Fontes europeias anunciaram em Bruxelas que os embaixadores dos países da União Europeia (UE) chegaram, na reunião de hoje de manhã, “a um acordo político sobre o 21.º pacote de sanções” à Rússia pela invasão da Ucrânia, estando previsto que os trabalhos técnicos sejam “agora concluídos e o procedimento escrito para a adoção seja iniciado esta tarde”.
O pacote inclui novas medidas para limitar as receitas e capacidades económicas da Rússia, nomeadamente sanções dirigidas aos setores energético, financeiro e dos transportes, bem como a indivíduos e entidades envolvidos no apoio à guerra da Ucrânia.
As negociações estiveram inicialmente bloqueadas devido a divergências entre os Estados-membros sobre algumas das medidas propostas e os seus potenciais impactos económicos.
Um dos principais pontos de discórdia esteve relacionado com as restrições à transferência de gás natural liquefeito (GNL) russo para países terceiros, uma medida à qual a Grécia se opôs, tendo em conta que a empresa de transporte marítimo grega Dynagas continua a transportar GNL russo.
Segundo fontes europeias, o compromisso alcançado prevê uma isenção limitada para permitir a transferência de GNL para países terceiros e as compras relacionadas, ao abrigo de contratos celebrados antes de 24 de fevereiro de 2022, data de invasão russa da Ucrânia.
A expansão dessas operações por operadores da UE ficará restringida e a isenção poderá ser revista anualmente pelo Conselho da UE, acrescentaram as mesmas fontes.
Além disso, o 21.º pacote de sanções mantém, por mais 12 meses, o atual limite máximo do preço do petróleo russo e inclui restrições abrangentes ao setor financeiro, bem como novas medidas contra as criptomoedas.
O pacote prevê ainda um número recorde de novas inclusões individuais, sanções contra navios da chamada ‘frota fantasma’ e os seus facilitadores, medidas para restringir a concessão de vistos a antigos combatentes russos e novas restrições comerciais destinadas a limitar ainda mais a indústria militar russa.
“As negociações sobre este pacote foram difíceis”, mas “este pacote é substancial e representa mais um passo importante na limitação da economia de guerra da Rússia”, adiantou um diplomata europeu.
A atual presidência do Conselho da UE, ocupada pela Irlanda, explicou no X que o novo conjunta de medidas restritivas “visa as fontes de receitas da Rússia, impedindo a operação da sua frota clandestina e perturbando as suas cadeias de abastecimento”.
“Trata-se de um importante passo em frente nas primeiras semanas da presidência irlandesa e mais uma forte demonstração de como a Europa está ao lado da Ucrânia contra a guerra de agressão ilegal e brutal da Rússia”, adiantou Dublin.

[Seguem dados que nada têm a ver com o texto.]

(** * Express middleware tracing (packages/tracing/src/integrations/express.ts)

    A shallow embedding of the Express integration: the arity-based
    middleware wrapper [wrap], the argument transformation [wrapUseArgs],
    the patch of [app.use] done by [instrumentMiddlewares] and the
    integration's [setupOnce].

    JavaScript functions are first-class and effectful.  Function values
    are closures in defunctionalised form (one constructor per function
    expression of the source, holding the captured variables), their
    bodies are programs of a small free monad over the operations of the
    collaborators (transaction, span, response emitter, logger, app), and
    an interpreter with a call-depth budget runs them over an explicit
    world: a heap of response and application objects and the trace of
    calls made to the collaborators. *)

From stdpp Require Import gmap strings list pretty.
(** * Slotted ALOHA simulator: the simulation engine of
    [pages/Slotted_Aloha.py] and its export, embedded and verified.

    Conventions of the embedding.
    - Python integers are [Z].
    - A finite float is a rational number, so the transmission probability
      [p] and the uniform draws are [Q]; the comparison [draw < p] is then
      exact and executable.
    - The float-valued statistics (throughput, offered load, 1/e,
      efficiency) and the theoretical curve are read in exact real
      arithmetic [R]: rounding of binary64 is not modelled.
    - numpy's global generator is an explicit state threaded through every
      call; a call either returns or raises. *)

From Stdlib Require Import String Ascii ZArith QArith Qreals Reals List Bool.
From Stdlib Require Import Lia Lra.
From Stdlib Require Import DecimalString DecimalPos DecimalZ.
Import ListNotations.

Local Open Scope Z_scope.

(** ** Outcome of a Python call *)

Inductive exn : Type :=
| ZeroDivisionError
| ValueError.

Inductive outcome (A : Type) : Type :=
| Returns (a : A)
| Raises (e : exn).

Arguments Returns {A} a.
Arguments Raises {A} e.

(** ** The global generator [np.random]

    The generator is a deterministic stream of uniform samples together
    with the number of samples already handed out.  It lives outside the
    simulator: every call reads it and leaves it advanced. *)

Record RandomState : Type := mkRandomState {
  draws : nat -> Q;
  pos : nat
}.

(** [np.random.random] yields samples of the half-open interval [0, 1). *)
Definition unit_interval (g : RandomState) : Prop :=
  forall i : nat, (0 <= draws g i /\ draws g i < 1)%Q.

(** ** Computations over the global generator that may raise *)

Definition Py (A : Type) : Type := RandomState -> outcome A * RandomState.

Definition ret {A : Type} (a : A) : Py A := fun g => (Returns a, g).

Definition raise {A : Type} (e : exn) : Py A := fun g => (Raises e, g).

Definition bind {A B : Type} (m : Py A) (k : A -> Py B) : Py B :=
  fun g =>
    match m g with
    | (Returns a, g') => k a g'
    | (Raises e, g') => (Raises e, g')
    end.

Notation "x <- m ;; k" := (bind m (fun x => k))
  (at level 61, m at next level, right associativity).

(** [for x in xs: s = body(x, s)] *)
Fixpoint for_each {S : Type} (xs : list Z) (body : Z -> S -> Py S) (s : S)
  : Py S :=
  match xs with
  | [] => ret s
  | x :: xs' => s' <- body x s ;; for_each xs' body s'
  end.

(** [range(n)]: 0, 1, ..., n-1, empty when [n <= 0]. *)
Definition range (n : Z) : list Z := map Z.of_nat (seq 0 (Z.to_nat n)).

(** ** numpy primitives used by the simulator *)

(** [np.random.random(n)]: the next [n] samples; a negative size is
    refused by numpy with a [ValueError]. *)
Definition np_random_random (n : Z) : Py (list Q) :=
  fun g =>
    if n <? 0 then (Raises ValueError, g)
    else (Returns (map (fun i => draws g (pos g + i)%nat) (seq 0 (Z.to_nat n))),
          mkRandomState (draws g) (pos g + Z.to_nat n)).

(** [a < p] on an array: elementwise comparison. *)
Definition np_less (a : list Q) (p : Q) : list bool :=
  map (fun x => if Qlt_le_dec x p then true else false) a.

(** [np.sum] of a boolean array: the number of [True]. *)
Fixpoint np_sum (a : list bool) : Z :=
  match a with
  | [] => 0
  | b :: a' => (if b then 1 else 0) + np_sum a'
  end.

(** Python's [/] on integers. *)
Definition truediv (a b : Z) : Py R :=
  if b =? 0 then raise ZeroDivisionError else ret (IZR a / IZR b)%R.

(** ** [simulate_slotted_aloha] *)

Definition slot_record : Type := (Z * Z * string)%type.

Definition slot_of (e : slot_record) : Z := fst (fst e).
Definition transmissions_of (e : slot_record) : Z := snd (fst e).
Definition status_of (e : slot_record) : string := snd e.

(** The variables assigned in the loop. *)
Record locals : Type := mkLocals {
  slots_data : list slot_record;
  successful_transmissions : Z;
  collisions : Z;
  idle_slots : Z
}.

Module Stats.

(** The dictionary [statistics], whose keys are fixed. *)
Record t : Type := mk {
  successful : Z;
  collisions : Z;
  idle : Z;
  throughput : R;
  theoretical_max : R;
  offered_load : R;
  efficiency : R
}.

End Stats.

Definition np_e : R := exp 1.

(** Body of [for slot in range(num_slots)]. *)
Definition slot_body (num_nodes : Z) (p : Q) (slot : Z) (l : locals)
  : Py locals :=
  samples <- np_random_random num_nodes ;;
  let transmitting_nodes := np_less samples p in
  let num_transmissions := np_sum transmitting_nodes in
  if num_transmissions =? 0 then
    ret (mkLocals (slots_data l ++ [(slot, num_transmissions, "Idle"%string)])
                  (successful_transmissions l)
                  (collisions l)
                  (idle_slots l + 1))
  else if num_transmissions =? 1 then
    ret (mkLocals (slots_data l ++ [(slot, num_transmissions, "Success"%string)])
                  (successful_transmissions l + 1)
                  (collisions l)
                  (idle_slots l))
  else
    ret (mkLocals (slots_data l ++ [(slot, num_transmissions, "Collision"%string)])
                  (successful_transmissions l)
                  (collisions l + 1)
                  (idle_slots l)).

Na fase anterior das negociações, em junho, Portugal esteve entre os Estados-membros que contestaram a proposta de proibir a importação de escamudo do Alasca (paloco) e bacalhau russos, devido às possíveis consequências para os preços e para a indústria nacional, levando - juntamente com a Alemanha e a Polónia - a Comissão Europeia a retirar a medida por falta de consenso entre os países.